Wir untersuchen in unserer Arbeitsgruppe die Regulation von Immunantworten und verschiedene Mechanismen, durch die persistierende virale Infektionen die virus-spezifische Immunantwort unterdrücken können [Wedemeyer et al., JI 2002; Wiegand et al., Hepatology 2004; Wiegand et al., Antiviral Therapy 2007; Kubitschke et al., EJCI 2007; Ciesek et al., J Viral Hepatitis 2008; Klade et al., Vaccine 2009; Schlaphoff et al., Plos Pathogens 2011]. Das Hauptziel unserer Studien ist eine Verbesserung bestehender Therapien sowie die Entwicklung neuer Impfstoffe und therapeutischer Strategien, die wirksam für alle bekannten HCV-Genotypen sind [Schlaphoff et al., Vaccine 2007; Fytili et al.,Vaccine 2008; Klade et al., Gastroenterology 2008; Wedemeyer et al., Vaccine 2009; Toresi et al., J Hepatol 2011].
Klinisch-virologisch evaluieren wir hochsensitive HCV-Quantifizierungsmethoden [Fytili et al., Clin Virol 2007] sowie HCV-core-Antigen Tests in verschiedenen Patientenpopulationen [Mederacke et al., Clin Virol 2009; Mederacke et al., Nephrol Dial Transplant. 2011]. Klinische Studien beschäftigen sich insbesondere mit der akuten Hepatitis C [Wiegand et al., Hepatology 2006; Wiegand et al., Antiviral Therapy 2007; Deterding et al., Z Gastroenterol 2009; Vogel et al., Clin Infect Diseases 2009; Deterding et al. EASL 2009] und chronischen Hepatitis C [Cornberg et al., J Hepatol 2006; Manns et al., J Hepatol 2011], mit Koinfektionen mit anderen Hepatitisviren [Deterding et al., J Hepatol 2006; Potthoff et al., J Hepatol 2008; Potthoff et al., Potthoff et al., Scand J Gastroenterol 2009; Wang et al., Liver International 2009] sowie mit Parametern, die die Prognose einer chronischen Hepatitis C determinieren [Trepo et al., J Hepatol 2011].
 


Hepatitis B
Weltweit sind ca. 350 Mio. Menschen mit dem Hepatitis B-Virus (HBV) infiziert.
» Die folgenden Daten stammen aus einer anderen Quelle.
Lemma member_table_step pre x d :
  member_table pre d ->
  member_table (pre ++ [x]) (snd (insertMember (platformId x) (name x) d)).
Proof.
  intros [H1 H2 H3 H4]. unfold insertMember.
  destruct (existsb _ (member d)) eqn:E; cbn [snd].
  - apply existsb_exists in E as (r & Hr & Heq). apply String.eqb_eq in Heq.
    split; [exact H1 | exact H2 | |].
    + intros p. rewrite H3, List.map_app, in_app_iff. cbn [List.map In]. split; [auto|].
      intros [Hp | [<- | []]]; [exact Hp|].
      apply H3. rewrite <- Heq. apply in_map, Hr.
    + intros r' Hr'. rewrite listed_name_app, (H4 r' Hr'). reflexivity.
  - pose proof (existsb_pid_false _ _ E) as Hfresh.
    assert (Hnew : ~ In (platformId x) (List.map platformId pre)).
    { intros Hin. apply H3, in_map_iff in Hin as (r & Hr & Hin). exact (Hfresh r Hin Hr). }
    split; cbn [member seq_member set_member].
    + rewrite List.map_app, length_app, H1, H2. cbn [List.map length m_id].
      rewrite Nat.add_1_r, seq_S, List.map_app. cbn [List.map].
      f_equal. f_equal. lia.
    + rewrite length_app, H2. cbn [length]. lia.
    + intros p. rewrite !List.map_app, !in_app_iff, H3. reflexivity.
    + intros r Hr. rewrite listed_name_app. apply in_app_iff in Hr as [Hr | [<- | []]].
      * rewrite (H4 r Hr). reflexivity.
      * cbn [m_platform_id m_name]. rewrite (listed_name_None pre _ Hnew).
        unfold listed_name. cbn [List.find]. rewrite String.eqb_refl. reflexivity.
Qed.

Lemma member_table_loop l mm0 st mm st' :
  member (tx_db st) = [] -> seq_member (tx_db st) = 0 ->
  forEach import_member l mm0 st = Done (mm, st') ->
  member_table l (tx_db st').
Proof.
  intros Hm Hs Hrun.
  apply (forEach_invariant import_member l (fun pre _ d => member_table pre d))
    with (s := mm0) (st := st) (s' := mm); [| |exact Hrun].
  - intros pre x suf s st1 s' st1' _ H Hb. apply import_member_db in Hb. rewrite Hb.
    apply member_table_step, H.
  - split; rewrite ?Hm, ?Hs; try reflexivity.
    intros r [].
Qed.

(** ** What [stored_rows] holds *)

Lemma stored_rows_ids mm n l :
  List.map msg_id (stored_rows mm (Z.of_nat n) l) =
  List.map Z.of_nat (seq n (length (stored_rows mm (Z.of_nat n) l))).
Proof.
  revert n. induction l as [|x l IH]; intros n; cbn [stored_rows]; [reflexivity|].
  destruct (mm !! senderPlatformId x); [|apply IH].
  cbn [List.map length seq msg_id]. f_equal.
  replace (Z.of_nat n + 1) with (Z.of_nat (S n)) by lia. apply IH.
Qed.

Lemma stored_rows_known mm next l :
  Forall2 (fun row msg => mm !! senderPlatformId msg = Some (msg_sender_id row) /\
                          msg_ts row = timestamp msg /\ msg_type row = type msg /\
                          msg_content row = content msg)
    (stored_rows mm next l) (List.filter (known mm) l).
Proof.
  revert next. induction l as [|x l IH]; intros next; cbn [stored_rows List.filter].
  - constructor.
  - unfold known at 1. destruct (mm !! senderPlatformId x) as [sid|] eqn:Hx.
    + rewrite bool_decide_eq_true_2 by eauto. constructor; [|apply IH]. simpl. auto.
    + rewrite bool_decide_eq_false_2 by (intros [? ?]; discriminate). apply IH.
Qed.

Lemma stored_rows_ts mm next l row :
  In row (stored_rows mm next l) -> In (msg_ts row) (List.map timestamp l).
Proof.
  revert next. induction l as [|x l IH]; intros next; cbn [stored_rows]; [intros []|].
  destruct (mm !! senderPlatformId x).
  - intros [<- | Hin]; [left; reflexivity | right; eapply IH, Hin].
  - intros Hin. right. eapply IH, Hin.
Qed.

Lemma stored_rows_sorted mm next l :
  StronglySorted (fun a b => timestamp a <= timestamp b) l ->
  StronglySorted (fun a b => msg_ts a <= msg_ts b) (stored_rows mm next l).
Proof.
  intros Hs. revert next. induction Hs as [|x l Hs IH Hx]; intros next; cbn [stored_rows].
  - constructor.
  - destruct (mm !! senderPlatformId x); [|apply IH].
    constructor; [apply IH|]. apply Forall_forall. intros row Hrow.
    apply list_elem_of_In, stored_rows_ts, in_map_iff in Hrow as (msg & <- & Hmsg).
    rewrite Forall_forall in Hx. cbn [msg_ts]. apply Hx, list_elem_of_In, Hmsg.
Qed.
Der klinische Verlauf variiert von asymptomatischer Krankheit bis zur fulminanten Hepatitis, mit Leberzirrhose und hepatozellulärem Karzinom als Spätfolge [Cornberg et al., Z Gastroenterol 2007; Cornberg et al., J Viral Hepatitis 2008; Wursthorn et al., Best Pract Res Clin Gastroenterol. 2008]. Aufgrund der komplexen Natur der Hepatitis B-Virus-Replikation und seiner natürlichen Entwicklung im Wirt, sind verschiedene Phasen der HBV Infektion zu unterscheiden [Jaroszewicz et al., J Hepatol 2010].
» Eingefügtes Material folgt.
Definition spec_instance_at (w template_name : str) (p : nat) (inst : str)
  : Prop :=
  marker_at w template_name p /\
  spec_well_formed inst /\
  exists post, skipn p w = inst ++ post.

(** No pair of braces lies inside a comment of [inst]: the text reads the
    same whether or not comments are opaque. *)
Definition comments_hold_no_braces (inst : str) : Prop :=
  ctokens Normal inst = tokens inst.

(** ** What the patterns mean

    [matches items pre]: the text [pre] is, piece by piece, what the items
    of the pattern stand for. *)

Fixpoint matches (items : list Re.item) (pre : str) : Prop :=
  match items with
  | [] => pre = []
  | Re.Lit l :: rest => exists s, pre = l ++ s /\ matches rest s
  | Re.Alt alts :: rest =>
      exists l s, In l alts /\ pre = l ++ s /\ matches rest s
  | Re.Star cls :: rest =>
      exists ws s, forallb cls ws = true /\ pre = ws ++ s /\ matches rest s
  end.

(** A way to read an assignment of the field [f] at position [p] of the
    template text [t]: a delimiter, whitespace (possibly none), the field
    name, whitespace, the equals sign, whitespace, and a non-empty raw
    value that runs up to the first bar, newline, carriage return or
    closing brace, or to the end. *)
Definition assignment_split (t f : str) (p : nat)
  (delim ws1 ws2 ws3 raw rest : str) : Prop :=
  p <= length t /\
  skipn p t = delim ++ ws1 ++ f ++ ws2 ++ lit "=" ++ ws3 ++ raw ++ rest /\
  (delim = lit "|" \/ delim = lit "{{") /\
  forallb isspace ws1 = true /\
  forallb isspace ws2 = true /\
  forallb isspace ws3 = true /\
  raw <> [] /\
  forallb value_char raw = true /\
  match rest with
  | [] => True
  | c :: _ => value_char c = false
  end.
Unser Ziel ist es, wechselseitige Verbindungen zwischen der adaptiven Immunität und HBV-Variationen im Verlauf der CHB zu untersuchen sowie klinisch nützliche Biomarker für die Intensität der HBV-spezifischen Immunantwort zu finden [Aslan et al., J Viral Hepatitis 2006, Wiegand et al., J Viral Hepatitis 2010; Jaroszewicz et al., Antiviral Therapy 2011]. Darüber hinaus untersuchen wir die Bedeutung des HBs-Antigens in unterschiedlichen Phasen der Hepatitis B Virusinfektion [Jaroszewicz et al., J Hepatol 2010, Wursthorn et al., Hepatology 2010; Wursthorn et al., J Viral Hepatitis 2011]. Klinisch liegt unser Schwerpunkt auf der Untersuchung von immunsupprimierten Patienten [Wedemeyer et al., Transplantation 1998; Wedemeyer et al., Gastroenterology 2001; Fytili et al., Transplantation 2006; Potthoff et al., J Viral Hepatitis 2006; Ciesek et al., J Infect Diseases 2008] sowie der Effektivität und des Nebenwirkungsprofils von Polymeraseinhibitoren gegen Hepatitis B [Deterding et al., J Hepatol 2008; van Bömmel et al Hepatology 2010; Reijenders et al., J Hepatol 2010; Deterding et al., J Viral Hepatitis 2011].
 


Hepatitis D
Das Hepatitis D-Virus (HDV) ist ein defektes RNA-Viroid, das für seine Replikation und Transmission auf die Anwesenheit vom Hepatitis B Surface Antigen angewiesen ist. Trotz des Rückgangs von Neuinfektionen mit HBV in den letzten Jahren, stellt die Hepatitis Delta immer noch ein bedeutendes Gesundheitsproblem dar, insbesondere in Migrantenpopulationen [Wedemeyer et al., Hepatology 2007; Heidrich et al., J Viral Hepatitis 2009; Wedemeyer and Manns, Nat Rev Gastroenterol Hepatol 2010; Hughes et al., Lancet 2011]. Aktuelle Studien haben zum Ziel, virologische und klinische Charakteristika von Hepatitis Delta-Patienten besser zu definieren [Heidrich et al., J  Viral Hepatitis 2009; Zachou et al., Liver International 2009, Mederacke et al., J Clin Microbiol, 2010; Mederacke et al., Antiviral Therapy 2011] und insbesondere zelluläre Immunantworten gegen Hepatitis zu untersuchen, um die Pathophysiologie der Erkrankung besser zu verstehen [Aslan et al., J Viral Hepatitis 2006; Grabowski et al., Liver International, 2011].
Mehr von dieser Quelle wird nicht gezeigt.